Realizing this, it usually takes one of us a few minutes to step out of our corner and apologize to the other one. If you don’t accept the apology, you cannot walk out of your corner, but the person who walked out to apologize to you is free to go and live their life.😄

And so there you are, the bitter kid standing in silence in your little corner, while your sibling is having all the fun in the world, free from standing in his corner.

It taught us three important lessons in life that we carry over to adulthood:

  1. You need space and silence to think after a blowup. More often than not, you will realize that whatever it is you are fighting over can be solved without fighting.
  2. Don’t be afraid to be the first one to step out of your corner to apologize. After all, whether the other person accepts your apologies or not, you are already free from that burden and you can ‘go out and play’ with clear conscience.
  3. It will do you well if you don’t hold grudges…because after making that apology, the other person is free and you are the only one suffering from your grudge.

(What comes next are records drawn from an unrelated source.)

(* ===== verification/RaftDriver.v ===== *)
(** * The election timer of a Raft node (internal/raft/raft.go)

    [electionLoop] with the timer it waits for, and the inputs of a node that put a
    token into the channel [electionReset]. A step has the time at which it is made;
    random numbers are arguments. Replies to snapshots and to the heartbeats of a
    read, which can reset the timer too, are not among the inputs here. *)

From S2P Require Import Prelude WalTypes WalCodec RaftLog Raft RaftProps RaftInstances.

Section driver.
Context {F W SS MS : Type}.
Context {SMF : StateMachine F} {WalW : Wal W} {SSS : SnapshotStore SS} {MSS : MetaStore MS}
  {J : Json} {CJ : ConfigJson}.

(** [cfg.ElectionTimeout], which [NewNode] makes positive. *)
Context (timeout : Z).

Record Timed : Type := mkTimed {
  tnode : Node F W SS MS;
  deadline : Z;            (* when the timer fires *)
  electionReset : bool;    (* whether the channel has its one token *)
  stopCh : bool;           (* closed *)
  doneCh : bool            (* closed: the loop has returned *)
}.

(** [rnd] is what [rng.Int63n] gives. *)
Definition randomElectionTimeout (rnd : Z) : Z := timeout + rnd.

(** [resetElectionTimer]: a token that does not fit is dropped. *)
Definition resetElectionTimer (when : bool) (x : Timed) : Timed :=
  mkTimed (tnode x) (deadline x) (when || electionReset x) (stopCh x) (doneCh x).
Definition set_node (n : Node F W SS MS) (x : Timed) : Timed :=
  mkTimed n (deadline x) (electionReset x) (stopCh x) (doneCh x).
Definition arm (now rnd : Z) (token : bool) (x : Timed) : Timed :=
  mkTimed (tnode x) (now + randomElectionTimeout rnd) token (stopCh x) (doneCh x).

(** ** When the handlers reset the timer *)

Definition vote_resets (n : Node F W SS MS) (args : RequestVote) (reply : RequestVoteReply) : bool :=
  negb (rvTerm args <? currentTerm n)%nat && ((currentTerm n <? rvTerm args)%nat || rrVoteGranted reply).
Definition append_resets (n : Node F W SS MS) (args : AppendEntries) : bool := negb (aeTerm args <? currentTerm n)%nat.
Definition snapshot_resets (n : Node F W SS MS) (args : InstallSnapshot) : bool := negb (isTerm args <? currentTerm n)%nat.

Inductive Input : Type :=
| IVote (args : RequestVote) | IAppend (args : AppendEntries) | ISnapshot (args : InstallSnapshot)
| IVoteReply (el : Election) (reply : RequestVoteReply) | IAppendReply (peer : string) (args : AppendEntries) (reply : AppendEntriesReply)
| IReset (rnd : Z) | ITimer (rnd : Z) | IStop | IEnd.

(** The loop's case for the timer. *)
Definition campaign (n : Node F W SS MS) : option (Node F W SS MS) :=
  if IsLeader n then Some n
  else let '(ok, n) := becomeCandidate n in
       if (ok : bool) then '(_, n) ← startElection n; Some n else Some n.

(** [None]: the input cannot come now, or the node panics. *)
Definition step (x : Timed) (e : Z * Input) : option Timed :=
  let n := tnode x in
  match e.2 with
  | IVote args => '(r, n') ← HandleRequestVote n args; Some (resetElectionTimer (vote_resets n args r) (set_node n' x))
  | IAppend args => '(_, n') ← HandleAppendEntries n args; Some (resetElectionTimer (append_resets n args) (set_node n' x))
  | ISnapshot args => '(_, n') ← HandleInstallSnapshot n args; Some (resetElectionTimer (snapshot_resets n args) (set_node n' x))
  | IVoteReply el r => '(_, _, n') ← onVoteReply n el r; Some (resetElectionTimer (currentTerm n <? rrTerm r)%nat (set_node n' x))
  | IAppendReply p args r => n' ← onAppendReply n p args r; Some (resetElectionTimer (currentTerm n <? arTerm r)%nat (set_node n' x))
  | IReset rnd => if (electionReset x && negb (doneCh x))%bool then Some (arm e.1 rnd false x) else None
  | ITimer rnd =>
      if ((deadline x <=? e.1)%Z && negb (doneCh x))%bool
      then n' ← campaign n; Some (arm e.1 rnd (electionReset x) (set_node n' x)) else None
  | IStop => Some (mkTimed n (deadline x) (electionReset x) true (doneCh x))
  | IEnd => if (stopCh x && negb (doneCh x))%bool then Some (mkTimed n (deadline x) (electionReset x) (stopCh x) true) else None
  end.

Fixpoint run (x : Timed) (es : list (Z * Input)) : option Timed :=
  match es with [] => Some x | e :: es' => x' ← step x e; run x' es' end.

(** ** Timing *)

Definition rearms (i : Input) : bool := match i with IReset _ | ITimer _ => true | _ => false end.

(** An input not before [t], its random number in range. *)
Definition from (t : Z) (e : Z * Input) : Prop :=
  (t <= e.1)%Z /\ match e.2 with IReset rnd | ITimer rnd => (0 <= rnd < timeout)%Z | _ => True end.

Lemma step_deadline x e x' :
  step x e = Some x' -> rearms e.2 = false -> deadline x' = deadline x.
Proof.
  destruct e as [now i]. unfold step. cbn [fst snd]. intros Hs Hr.
  destruct i; try discriminate Hr; repeat (case_match; try discriminate); simplify_option_eq; try done;
    repeat (case_match; simplify_option_eq; try done).
Qed.

Lemma step_rearms x e x' t :
  step x e = Some x' -> from t e -> rearms e.2 = true -> (t + timeout <= deadline x')%Z.
Proof.
  destruct e as [now i]. unfold step, from. cbn [fst snd]. intros Hs [Ht Hi] Hr.
  destruct i as [| | | | |rnd|rnd| |]; try discriminate Hr.
  - destruct (electionReset x && _)%bool; [|done]. injection Hs as <-. cbn. unfold randomElectionTimeout. lia.
  - destruct ((deadline x <=? now)%Z && _)%bool; [|done]. destruct (campaign (tnode x)); [|done].
    injection Hs as <-. cbn. unfold randomElectionTimeout. lia.
Qed.

Lemma run_deadline x es x' t :
  run x es = Some x' -> Forall (from t) es -> (t + timeout <= deadline x)%Z -> (t + timeout <= deadline x')%Z.
Proof.
  revert x. induction es as [|e es IH]; intros x Hrun Hall Hd; cbn in Hrun; [by simplify_eq|].
  destruct (step x e) as [x1|] eqn:He; [|done]. apply Forall_cons in Hall as [Hf Hall].
  apply (IH x1); [done..|]. destruct (rearms e.2) eqn:Hr; [by eapply step_rearms|]. by rewrite (step_deadline x e).
Qed.

Lemma run_quiet x es x' :
  run x es = Some x' -> Forall (fun e => rearms e.2 = false) es -> deadline x' = deadline x.
Proof.
  revert x. induction es as [|e es IH]; intros x Hrun Hall; cbn in Hrun; [by simplify_eq|].
  destruct (step x e) as [x1|] eqn:He; [|done]. apply Forall_cons in Hall as [Hf Hall].
  rewrite <- (step_deadline x e x1); [by apply IH|done..].
Qed.

(** A request of a leader that is not out of date leaves a token for the timer. *)
Lemma append_token x now args x' :
  step x (now, IAppend args) = Some x' -> (currentTerm (tnode x) <= aeTerm args)%nat -> electionReset x' = true.
Proof.
  unfold step. cbn. intros Hs Hle. destruct (HandleAppendEntries _ _) as [[r n']|]; simplify_option_eq. cbn.
  unfold append_resets. by rewrite (proj2 (Nat.ltb_ge _ _) Hle).
Qed.

(** A candidacy of a node that has peers. *)
Lemma campaign_starts n :
  IsLeader n = false -> removed n = false -> peers n <> [] -> log_ok (nlog n) ->
  exists n', campaign n = Some n' /\ role n' = RoleCandidate /\ currentTerm n' = S (currentTerm n) /\ votedFor n' = nid n.
Proof.
  intros Hl Hr Hp Hlog. unfold campaign, becomeCandidate. rewrite Hl, Hr. cbn [orb].
  unfold startElection. cbn [nlog peers set_leaderID set_votedFor set_term set_role].
  assert (is_Some (log_lastTerm (nlog n))) as [lt Hlt].
  { unfold log_lastTerm. destruct (last (entries (nlog n))) eqn:E; [cbn; eauto|]. by apply last_None in E. }
  rewrite Hlt. cbn [mbind option_bind]. destruct (peers n) as [|p ps] eqn:Ep; [done|]. cbn.
  eexists. split; [reflexivity|]. cbn. repeat split. lia.
Qed.

(** A timer that was set at [t] fires between one and two timeouts later: however the
    node is driven, it does not campaign before [t + timeout]; and unless it is set
    anew, a node that is neither leader nor removed can campaign from [t + 2 * timeout]
    on, and is then a candidate of the next term that has voted for itself. *)
Theorem election_timing x es x' t :
  (t + timeout <= deadline x < t + 2 * timeout)%Z -> Forall (from t) es -> run x es = Some x' ->
  (forall now rnd x2, step x' (now, ITimer rnd) = Some x2 -> (t + timeout <= now)%Z) /\
  (Forall (fun e => rearms e.2 = false) es -> doneCh x' = false ->
   IsLeader (tnode x') = false -> removed (tnode x') = false -> peers (tnode x') <> [] -> log_ok (nlog (tnode x')) ->
   forall now rnd, (t + 2 * timeout <= now)%Z ->
   exists x2, step x' (now, ITimer rnd) = Some x2 /\ role (tnode x2) = RoleCandidate /\
     currentTerm (tnode x2) = S (currentTerm (tnode x')) /\ votedFor (tnode x2) = nid (tnode x') /\
     deadline x2 = (now + randomElectionTimeout rnd)%Z).
Proof.
  intros [Hlo Hhi] Hall Hrun. split.
  - intros now rnd x2. unfold step. cbn. pose proof (run_deadline x es x' t Hrun Hall Hlo).
    destruct (Z.leb_spec (deadline x') now); cbn; [lia|done].
  - intros Hq Hdone Hl Hr Hp Hlog now rnd Hnow. destruct (campaign_starts (tnode x') Hl Hr Hp Hlog) as (n' & Hc & Hrole & Hterm & Hvote).
    unfold step. cbn. rewrite (run_quiet x es x' Hrun Hq), Hdone, (proj2 (Z.leb_le _ _)) by lia. cbn. rewrite Hc. cbn.
    eexists. split; [reflexivity|]. done.
Qed.
End driver.

(** A follower whose heartbeat came, but whose loop did not get to it, and that then
    hears nothing more. *)
Definition quiet_follower : Timed :=
  mkTimed (mem_node "a" ["b"; "c"]) 700 false false false.
Definition one_heartbeat : list (Z * Input) := [(100%Z, IAppend (mkAppendEntries 1 "b" 0 0 [] 0))].

Lemma election_timing_example :
  exists x' x2, run 500 quiet_follower one_heartbeat = Some x' /\ electionReset x' = true /\
    step 500 x' (1000%Z, ITimer 17) = Some x2 /\ role (tnode x2) = RoleCandidate /\ currentTerm (tnode x2) = 2%nat.
Proof.
  destruct (run 500 quiet_follower one_heartbeat) as [x'|] eqn:Hrun; [|discriminate Hrun].
  destruct (election_timing 500 quiet_follower one_heartbeat x' 0) as [_ Hc]; [cbn; lia|by repeat constructor|done|].
  injection Hrun as <-. destruct (Hc ltac:(by repeat constructor) eq_refl eq_refl eq_refl ltac:(done) ltac:(done) 1000%Z 17%Z)
    as (x2 & Hs & Hrole & Hterm & _); [lia|].
  eexists _, x2. split; [reflexivity|]. done.
Qed.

My little corner nowadays have one trait that is similar to the corner of my childhood: it is the corner of silence. It’s the place where I go to to reflect. It’s a place where I stomp off to and the Man will know not to hang around it until I have cooled down. I love my little corner of childhood for teaching me how to be a good person, and I love my little corner in adulthood for keeping me that way (I hope).

Another life realization?

You really can’t compete with a psychology-trained father and a Montessori-trained mother.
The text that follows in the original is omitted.